🤖 AI Summary
This work addresses the inefficiency of Monte Carlo policy optimization when large language models serve as evaluators by proposing Frost Training. The method introduces, for the first time, gradient signals from the embedding space—inspired by Greedy Coordinate Gradient (GCG)—into policy optimization, integrating them within the GRPO training framework. This approach enables highly efficient training on Cross-Entropy Games tasks, such as maximum-likelihood fill-in-the-blank problems. By leveraging gradient information of the reward function in the embedding space, Frost Training substantially accelerates the generation of high-scoring outputs, achieving higher peak scores more rapidly in best-of-k evaluation settings and thereby enhancing the model’s capacity to produce high-quality text.
📝 Abstract
We present Frost Training, a method for improving Monte Carlo-based policy optimization for a large family of LLM-as-a-judge tasks called Cross-Entropy Games.
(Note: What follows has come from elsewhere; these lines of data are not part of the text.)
(** The worker alone, for [k] steps or until it sleeps or ends. *)
Fixpoint worker_steps (k : nat) (w : World) : World :=
  match k with
  | O => w
  | S k' => match worker_next w with Some w' => worker_steps k' w' | None => w end
  end.

(** ** The invariant *)

(** The thread is about to kick the queue; to notify its consumer. *)
Definition kicks (pc : ThreadPc) : bool := match pc with StopKick | FlushKick _ => true | _ => false end.
Definition tells (pc : ThreadPc) : bool := match pc with PushTell | StopTell | FlushTell _ => true | _ => false end.

(** A thread that has changed something and has not notified the worker yet. *)
Definition midway (pc : ThreadPc) : bool := match pc with FlushTake => true | _ => kicks pc || tells pc end.

Definition some_thread (f : ThreadPc -> bool) (w : World) : Prop :=
  exists i pc, w_threads w !! i = Some pc /\ f pc = true.

(** The worker will be told: the queue is kicked, or a thread is about to kick. *)
Definition alarm (w : World) : Prop := kicked_ (w_queue w) = true \/ some_thread kicks w.

(** The value of flush_done_ that belongs to a point of the worker. *)
Definition done_at (pc : WorkerPc) : option Z :=
  match pc with
  | WTop h | WPop h _ | WAsleep h _ | WWork h _ | WDrain h _ _ | WAnswer h _ | WTell h | WCheck h => Some h
  | WEnd _ | WLast | WGone => None
  end.

(** The worker has read that it need not stop, and goes to sleep next. *)
Definition resting (pc : WorkerPc) : bool := match pc with WTop _ | WPop _ _ | WAsleep _ _ => true | _ => false end.

(** The flush_seq_ the worker goes to sleep with. *)
Definition latched (pc : WorkerPc) : option Z := match pc with WPop _ want | WAsleep _ want => Some want | _ => None end.

(** What the worker is told. *)
Record Told (w : World) : Prop := {
  told_stop : resting (w_worker w) = true -> w_stop w = true -> alarm w;
  told_seq : forall want, latched (w_worker w) = Some want -> w_seq w = want \/ alarm w;
  told_sleep : forall h want, w_worker w = WAsleep h want ->
    (h <? want) = false /\ (wake_predicate (w_queue w) = true -> some_thread tells w)
}.

(** What the waiting threads are told. *)
Record Answered (w : World) : Prop := {
  ans_done : forall h, done_at (w_worker w) = Some h -> w_done w = h;
  ans_finished : w_finished w = match w_worker w with WLast | WGone => true | _ => false end;
  ans_asleep : forall i c, w_threads w !! i = Some (Asleep c) -> over c w = true ->
    match w_worker w with WTell _ | WLast => True | _ => False end
}.

(** The token a thread holds. *)
Definition token_of (pc : ThreadPc) : option Z :=
  match pc with
  | FlushKick t | FlushTell t | Waiting (Token t) | Asleep (Token t) => Some t
  | _ => None
  end.

(** After at most [k] steps: tokens that threads hold have been issued. *)
Definition Issued (k : nat) (w : World) : Prop :=
  0 <= w_seq w <= Z.of_nat k /\ forall i pc t, w_threads w !! i = Some pc -> token_of pc = Some t -> t <= w_seq w.

(** Nothing is left to be told. *)
Definition quiet (w : World) : Prop := forall i pc, w_threads w !! i = Some pc -> midway pc = false.

(** * Lemmas *)

Lemma quiet_none f w : (forall pc, f pc = true -> midway pc = true) -> quiet w -> ~ some_thread f w.
Proof using. intros Hf Hq (i & pc & Hi & Hpc). apply Hf in Hpc. rewrite (Hq i pc Hi) in Hpc. done. Qed.

Lemma kicks_midway pc : kicks pc = true -> midway pc = true.
Proof using. by destruct pc. Qed.

Lemma tells_midway pc : tells pc = true -> midway pc = true.
Proof using. by destruct pc. Qed.

(** ** Threads *)

Lemma some_kept f i old pc w :
  w_threads w !! i = Some old -> (f old = true -> f pc = true) -> some_thread f w -> some_thread f (set_thread i pc w).
Proof using.
  intros Hi Hf (j & pc' & Hj & Hpc). unfold some_thread. simpl. destruct (decide (i = j)) as [<-|Hne].
  - exists i, pc. split; [by eapply list_lookup_insert_eq, lookup_lt_Some|]. apply Hf. congruence.
  - exists j, pc'. by rewrite list_lookup_insert_ne.
Qed.

Lemma some_new f i old pc w :
  w_threads w !! i = Some old -> f pc = true -> some_thread f (set_thread i pc w).
Proof using. intros Hi Hf. exists i, pc. split; [by eapply list_lookup_insert_eq, lookup_lt_Some|done]. Qed.

Lemma some_woken f w :
  (forall c, f (Asleep c) = f (Waiting c)) -> some_thread f w -> some_thread f (wake_threads w).
Proof using.
  intros Hf (i & pc & Hi & Hpc). exists i, (woken pc). simpl. rewrite list_lookup_fmap, Hi. split; [done|].
  destruct pc; simpl; try done. by rewrite <- Hf.
Qed.

Lemma alarm_kept i old pc w :
  w_threads w !! i = Some old -> (kicks old = true -> kicks pc = true) -> alarm w -> alarm (set_thread i pc w).
Proof using. intros Hi Hk [?|?]; [by left|right; by eapply some_kept]. Qed.

(** ** The worker is told *)

Lemma told_worker w w' : Told w -> worker_next w = Some w' -> Told w'.
Proof using.
  intros [Hs Hq Hz] Hn. unfold worker_next in Hn.
  destruct (w_worker w) as [h|h want|h want|h want|h want [|n]|h want|h|h|h| |] eqn:Hpc; simplify_eq; try by constructor.
  - constructor; simpl; [intros _; by apply Hs|by intros want [= <-]; left|done].
  - destruct (wake_predicate (w_queue w) || (h <? want)) eqn:E; simplify_eq.
    + constructor; simpl; try done; by unfold take_batch; destruct (pop_wait _ _ _) as [[? ?] ?].
    + apply orb_false_iff in E as [E1 E2]. constructor; simpl; [by apply Hs|by apply Hq|].
      intros h' want' [= <- <-]. split; [done|]. by rewrite E1.
  - by destruct (h <? want).
  - destruct (w_stop w) eqn:Hst; constructor; simpl; try done. by rewrite Hst.
Qed.

(** A thread changes the queue and moves on: what becomes of the worker's news. *)
Lemma told_thread w i old pc q :
  Told w -> w_threads w !! i = Some old ->
  (kicked_ (w_queue w) = true -> kicked_ q = true) ->
  (kicks old = true -> kicks pc = true \/ kicked_ q = true) ->
  (tells old = true -> tells pc = true) ->
  (wake_predicate q = true -> wake_predicate (w_queue w) = true \/ tells pc = true) ->
  Told (set_thread i pc (put_queue q w)).
Proof using.
  intros [Hs Hq Hz] Hi Hk Hkk Ht Hp.
  assert (alarm w -> alarm (set_thread i pc (put_queue q w))) as Ha.
  { intros [Hx|Hx]; [left; by apply Hk|]. destruct (kicked_ q) eqn:Eq; [by left|]. right.
    eapply some_kept; [exact Hi| |exact Hx]. intros Hold. by destruct (Hkk Hold). }
  constructor; simpl.
  - intros Hr Hst. by apply Ha, Hs.
  - intros want Hl. destruct (Hq want Hl); [by left|right; by apply Ha].
  - intros h want Hw. destruct (Hz h want Hw) as [H1 H2]. split; [done|]. intros Hpq.
    destruct (Hp Hpq) as [Hold|Hnew]; [|by eapply some_new].
    eapply some_kept; [exact Hi|done|]. by apply H2.
Qed.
The key idea is to exploit the gradient of the reward function in embedding space. This signal is used in the Greedy Coordinate Gradient (GCG) jailbreaking technique; we demonstrate for the first time that it can also be used to boost model training. We validate our method using GRPO training for maximum-likelihood infilling. Frost Training improves the model's ability to generate high-scoring outputs, reaching higher maximum scores in a best-of-k setting, and does so at an increased speed.